>>>>>
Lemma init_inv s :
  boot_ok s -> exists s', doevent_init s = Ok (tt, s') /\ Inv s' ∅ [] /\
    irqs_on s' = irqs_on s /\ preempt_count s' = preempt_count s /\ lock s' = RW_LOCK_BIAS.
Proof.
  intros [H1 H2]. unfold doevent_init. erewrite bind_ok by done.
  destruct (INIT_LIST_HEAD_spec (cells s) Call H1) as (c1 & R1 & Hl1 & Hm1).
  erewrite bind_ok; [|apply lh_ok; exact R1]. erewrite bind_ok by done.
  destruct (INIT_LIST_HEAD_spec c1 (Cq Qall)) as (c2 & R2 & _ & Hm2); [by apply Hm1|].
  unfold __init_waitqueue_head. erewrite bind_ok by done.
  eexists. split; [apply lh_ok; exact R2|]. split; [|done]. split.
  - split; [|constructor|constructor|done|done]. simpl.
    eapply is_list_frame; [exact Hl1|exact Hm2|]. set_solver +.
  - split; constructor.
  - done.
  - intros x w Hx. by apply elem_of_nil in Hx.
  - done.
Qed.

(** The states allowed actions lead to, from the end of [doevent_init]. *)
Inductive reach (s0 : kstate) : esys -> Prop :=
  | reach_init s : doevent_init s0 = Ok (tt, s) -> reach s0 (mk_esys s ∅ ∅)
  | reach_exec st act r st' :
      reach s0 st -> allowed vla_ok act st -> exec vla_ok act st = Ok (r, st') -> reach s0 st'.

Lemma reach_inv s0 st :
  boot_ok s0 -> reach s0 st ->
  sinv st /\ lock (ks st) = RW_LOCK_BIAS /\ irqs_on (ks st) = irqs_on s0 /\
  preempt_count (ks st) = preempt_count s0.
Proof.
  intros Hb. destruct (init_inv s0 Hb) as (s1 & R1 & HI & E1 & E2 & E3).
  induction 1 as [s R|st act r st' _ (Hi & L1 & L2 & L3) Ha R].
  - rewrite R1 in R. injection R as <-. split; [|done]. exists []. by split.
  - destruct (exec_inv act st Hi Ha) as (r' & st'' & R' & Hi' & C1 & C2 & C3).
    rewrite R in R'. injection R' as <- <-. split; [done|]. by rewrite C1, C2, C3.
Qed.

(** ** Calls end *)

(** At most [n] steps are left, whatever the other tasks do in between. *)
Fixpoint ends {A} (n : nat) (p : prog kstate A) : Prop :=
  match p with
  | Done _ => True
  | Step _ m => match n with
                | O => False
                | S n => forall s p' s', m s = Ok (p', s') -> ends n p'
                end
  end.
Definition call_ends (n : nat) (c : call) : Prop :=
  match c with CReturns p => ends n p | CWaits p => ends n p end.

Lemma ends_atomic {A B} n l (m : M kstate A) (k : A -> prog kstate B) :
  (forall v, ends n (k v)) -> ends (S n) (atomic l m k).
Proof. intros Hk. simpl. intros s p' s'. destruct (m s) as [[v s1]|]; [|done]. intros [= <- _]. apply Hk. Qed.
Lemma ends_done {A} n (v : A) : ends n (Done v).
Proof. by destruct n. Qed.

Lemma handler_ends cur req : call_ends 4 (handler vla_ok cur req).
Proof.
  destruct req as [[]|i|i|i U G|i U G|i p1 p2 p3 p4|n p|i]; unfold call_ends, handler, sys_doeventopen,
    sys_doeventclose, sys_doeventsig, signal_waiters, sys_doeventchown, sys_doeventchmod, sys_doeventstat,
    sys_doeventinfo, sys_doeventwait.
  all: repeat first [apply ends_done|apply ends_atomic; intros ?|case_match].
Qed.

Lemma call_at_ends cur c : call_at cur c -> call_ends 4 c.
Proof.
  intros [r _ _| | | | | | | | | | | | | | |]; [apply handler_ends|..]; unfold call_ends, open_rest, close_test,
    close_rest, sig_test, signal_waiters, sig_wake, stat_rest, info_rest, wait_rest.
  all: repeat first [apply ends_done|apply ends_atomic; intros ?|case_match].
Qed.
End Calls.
<<<<<
Aim of the exercise: State the number of lines above that contain "lock". Write nothing besides it.

Answer box: 2